Сколько сейчас времени? Ты не ведал, но очень надеялся, что с ней всё хорошо. Как бы хотелось, чтобы это был розыгрыш. Пускай так Лана проучит непутёвого мужа, но он сможет найти в себе силы простить её, чем всё это…
Начинает дуть холодный ветер. Тонкие деревья клонятся вниз. Летает листва. Лают собаки, где-то вдалеке разносится вой от пожарной сирены. Много часов было потеряно зазря, в том числе и на поиск нужного дома, который единственный из встреченных и не досконально изученных, был обведён деревянным забором, где вместо калитки (вырванной и брошенной невдалеке) висел платок. Эта улика не подала бы нужного звоночка, если бы не женские духи, знакомые тебе, не раз вдыхаемые с наслаждением.
Уверенность в нахождении возлюбленной тут была велика. Не раздумывая, метнулся к дому, моментально сокращая расстояние, хватаясь за дверную ручку; отсчитав десять секунд, воздав слова о помощи к Всевышнему, потянул её на себя, встречая спёртый воздух.
Перешагнув порог и оказавшись внутри, начинаешь знакомиться с обстановкой, поворачивая голову сначала вправо — гостиная, потом налево — кухня; впереди лестница на второй этаж.
Сделав пару шагов, вздрагиваешь — дверь с хлопком закрывается.
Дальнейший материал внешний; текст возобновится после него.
(** *** Built-ins on str *)

(** [str(n)], which is also what [{n}] yields in an f-string. *)
Definition str (n : Z) : string := NilZero.string_of_int (Z.to_int n).

(** [sep.join(l)]. *)
Definition join (sep : string) (l : list string) : string := String.concat sep l.

End Py.

Import Py.

Notation "x <- m ;; k" := (bind m (fun x => k))
  (at level 61, m at next level, right associativity).

(** *** Tensor elements

    [data] is a torch tensor and [val.item()] turns one of its elements into
    a Python float.  Two readings of an element are given: an element of a
    float64 tensor is the double itself; an element of a float32 tensor,
    which is what the notebook's loaders produce, is a binary32 value, given
    here in canonical form, and [item()] returns the double of the same
    value. *)
Definition item_float64 (val : float) : float := val.

Definition item_float32 (val : spec_float) : float :=
  match val with
  | S754_finite s m e => binary_normalize prec emax (cond_Zopp s (Zpos m)) e false
  | _ => val
  end.

(** ** The training cell

      train_losses = []
      train_counter = []

      def train(epoch):
        network.train()
        for batch_idx, (data, target) in enumerate(train_loader):
          optimizer.zero_grad()
          output = network(data)
          loss = F.nll_loss(output, target)
          loss.backward()
          optimizer.step()
          if batch_idx % log_interval == 0:
            print(...)
            train_losses.append(loss.item())
            train_counter.append(
              (batch_idx*64) + ((epoch-1)*len(train_loader.dataset)))

    The network, the optimizer, the loss and the loader are torch objects.
    They enter as an interface: what one pass over a batch does to the
    network and its optimizer, and the loss it yields.  The line that
    [print] writes is left to the interface as well. *)
Class Torch : Type := {
  learner : Type;
  batch : Type;
  loss : Type;
  (** [network.train()] *)
  network_train : learner -> learner;
  (** [zero_grad], the forward pass, [nll_loss], [backward] and [step] *)
  optimize : learner -> batch -> learner * loss;
  (** [loss.item()] *)
  loss_item : loss -> float;
  (** the formatted line: epoch, batch index, the batch, the two lengths
      and the loss *)
  progress_line : Z -> Z -> batch -> Z -> Z -> loss -> string
}.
Не очень хороший знак. Обернувшись — падаешь назад от представившегося ужаса. Приходит тошнота. (Эти бедные жертвы были удалены из проходимого раз за разом «сектора» тобой. Лишь тут, в полноценном отражении того злополучного дня, они заняли свои места.) Подавляется крик прикусом нижней губы. Что за бесцеремонная жестокость?! Молодая девушка, жизни ещё, поди, не повидавшая, четырьмя острыми пиками прибита к стене, через ладони и раздробленные коленки. Под пятками на полу нарисована искажённая кровью цифра «11».
Будто примёрзнув ты тогда смотрел на убитую: поселившийся страх не позволял идти дальше. Настолько был напуган, что следующей мыслью стал побег.
Но мог ли так поступить, когда письмо стало… реальностью, а Лана могла (нет, она должна!) быть жива, но… находилась в этом чёртовом месте, с не отдающим отчёт своим деяниям… (не)человеком.
Взяв себя в руки, рождаешь непосильные телодвижения, изучая всё. Не раз встречаются по-разному неживые, истерзанные девушки, внимание на которых ты старался не заострять, молвив: «Я должен найти её! Всё хорошо. Нечего бояться!»
В комнате, находящейся на втором этаже, в том самом кресле-качалке сидела так похожая на Лану женщина (в первые минуты эта схожесть настолько поразила, что, осев на пол, схватившись за голову, завыл, забывая о месте нахождения; ты ведь не один тут сейчас — этот «некто» вполне вероятно может и услышать), не раз встречающаяся в твоих походах за грань. Вот её кровью обляпанная ночнушка, выколотые глаза и зашитый рот. На спинке кресла нарисована цифра «5».
Режущий по ушам чужой крик, разнёсшийся так громко, доходит до тебя. Немедля, ты бежишь к нему, минуя одну-другую дверь, останавливаясь перед тёмной спускающейся вниз винтовой лестницей в узком прямоугольном пространстве. Хватаясь за холодную стену, аккуратно следуя вниз, — над головой меркнет свет, пока и вовсе тьма не наступает. Продолжая путь, стараешься как можно тише дышать, но проклятое сердце будто задевает рёбра, стуча громко, отдавая в уши.